- [DATA]

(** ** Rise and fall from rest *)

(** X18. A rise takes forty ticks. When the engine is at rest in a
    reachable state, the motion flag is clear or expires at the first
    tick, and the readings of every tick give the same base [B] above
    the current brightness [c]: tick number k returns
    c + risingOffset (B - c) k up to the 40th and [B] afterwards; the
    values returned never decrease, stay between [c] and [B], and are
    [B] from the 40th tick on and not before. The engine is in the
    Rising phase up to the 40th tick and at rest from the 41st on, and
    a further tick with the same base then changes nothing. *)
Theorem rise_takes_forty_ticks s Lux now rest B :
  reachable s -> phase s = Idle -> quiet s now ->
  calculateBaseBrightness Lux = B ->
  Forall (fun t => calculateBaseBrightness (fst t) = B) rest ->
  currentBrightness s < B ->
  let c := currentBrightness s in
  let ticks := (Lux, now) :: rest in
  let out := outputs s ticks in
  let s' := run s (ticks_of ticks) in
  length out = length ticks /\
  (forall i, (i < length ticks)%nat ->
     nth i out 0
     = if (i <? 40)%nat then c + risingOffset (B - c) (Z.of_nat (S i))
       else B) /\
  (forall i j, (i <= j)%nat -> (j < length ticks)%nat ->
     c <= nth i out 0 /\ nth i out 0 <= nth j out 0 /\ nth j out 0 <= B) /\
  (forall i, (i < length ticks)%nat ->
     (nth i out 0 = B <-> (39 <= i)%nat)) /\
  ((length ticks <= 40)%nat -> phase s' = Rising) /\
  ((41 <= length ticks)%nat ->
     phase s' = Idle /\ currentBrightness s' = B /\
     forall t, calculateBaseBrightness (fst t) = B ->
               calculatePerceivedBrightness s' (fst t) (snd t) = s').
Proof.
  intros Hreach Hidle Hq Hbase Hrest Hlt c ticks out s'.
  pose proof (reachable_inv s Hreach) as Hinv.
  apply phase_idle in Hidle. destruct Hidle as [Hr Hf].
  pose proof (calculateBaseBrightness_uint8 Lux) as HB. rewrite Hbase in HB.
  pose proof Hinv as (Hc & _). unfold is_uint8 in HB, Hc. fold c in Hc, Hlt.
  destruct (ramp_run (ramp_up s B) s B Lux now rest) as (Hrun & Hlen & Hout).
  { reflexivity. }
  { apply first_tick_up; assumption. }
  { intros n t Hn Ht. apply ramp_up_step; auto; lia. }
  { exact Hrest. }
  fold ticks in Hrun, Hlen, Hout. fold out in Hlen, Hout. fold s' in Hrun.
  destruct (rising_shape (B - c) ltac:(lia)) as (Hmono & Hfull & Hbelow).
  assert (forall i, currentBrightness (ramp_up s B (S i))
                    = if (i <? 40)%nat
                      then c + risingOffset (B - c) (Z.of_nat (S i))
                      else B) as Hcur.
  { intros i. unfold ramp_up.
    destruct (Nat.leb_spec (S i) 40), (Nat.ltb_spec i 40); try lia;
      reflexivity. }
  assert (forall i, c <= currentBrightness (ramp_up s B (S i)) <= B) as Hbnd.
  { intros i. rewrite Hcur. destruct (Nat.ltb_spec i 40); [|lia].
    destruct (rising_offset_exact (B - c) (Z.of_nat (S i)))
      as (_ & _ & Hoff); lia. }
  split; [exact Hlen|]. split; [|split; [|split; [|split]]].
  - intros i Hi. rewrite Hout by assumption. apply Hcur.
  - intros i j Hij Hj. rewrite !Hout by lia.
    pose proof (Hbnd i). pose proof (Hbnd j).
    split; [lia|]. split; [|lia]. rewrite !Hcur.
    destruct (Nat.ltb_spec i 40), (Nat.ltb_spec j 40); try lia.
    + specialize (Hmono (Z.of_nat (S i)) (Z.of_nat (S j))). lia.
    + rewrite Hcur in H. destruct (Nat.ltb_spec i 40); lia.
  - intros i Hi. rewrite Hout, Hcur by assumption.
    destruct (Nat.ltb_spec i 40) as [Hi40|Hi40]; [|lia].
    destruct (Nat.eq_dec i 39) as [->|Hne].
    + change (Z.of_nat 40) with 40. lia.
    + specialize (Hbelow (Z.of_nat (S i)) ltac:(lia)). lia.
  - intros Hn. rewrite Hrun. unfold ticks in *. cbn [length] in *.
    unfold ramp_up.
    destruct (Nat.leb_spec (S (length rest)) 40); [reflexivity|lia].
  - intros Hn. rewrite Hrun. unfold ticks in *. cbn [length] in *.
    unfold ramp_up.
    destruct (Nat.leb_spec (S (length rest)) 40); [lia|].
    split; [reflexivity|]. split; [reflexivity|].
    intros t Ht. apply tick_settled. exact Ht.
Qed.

- [ACTIVITY]
From the records above, print exactly the lines that run from the line with "Hn Ht. apply" to the line with "assert (forall i, c <= currentBrightness", inclusive.

- [EXPECTED ANSWER]
  { intros n t Hn Ht. apply ramp_up_step; auto; lia. }
  { exact Hrest. }
  fold ticks in Hrun, Hlen, Hout. fold out in Hlen, Hout. fold s' in Hrun.
  destruct (rising_shape (B - c) ltac:(lia)) as (Hmono & Hfull & Hbelow).
  assert (forall i, currentBrightness (ramp_up s B (S i))
                    = if (i <? 40)%nat
                      then c + risingOffset (B - c) (Z.of_nat (S i))
                      else B) as Hcur.
  { intros i. unfold ramp_up.
    destruct (Nat.leb_spec (S i) 40), (Nat.ltb_spec i 40); try lia;
      reflexivity. }
  assert (forall i, c <= currentBrightness (ramp_up s B (S i)) <= B) as Hbnd.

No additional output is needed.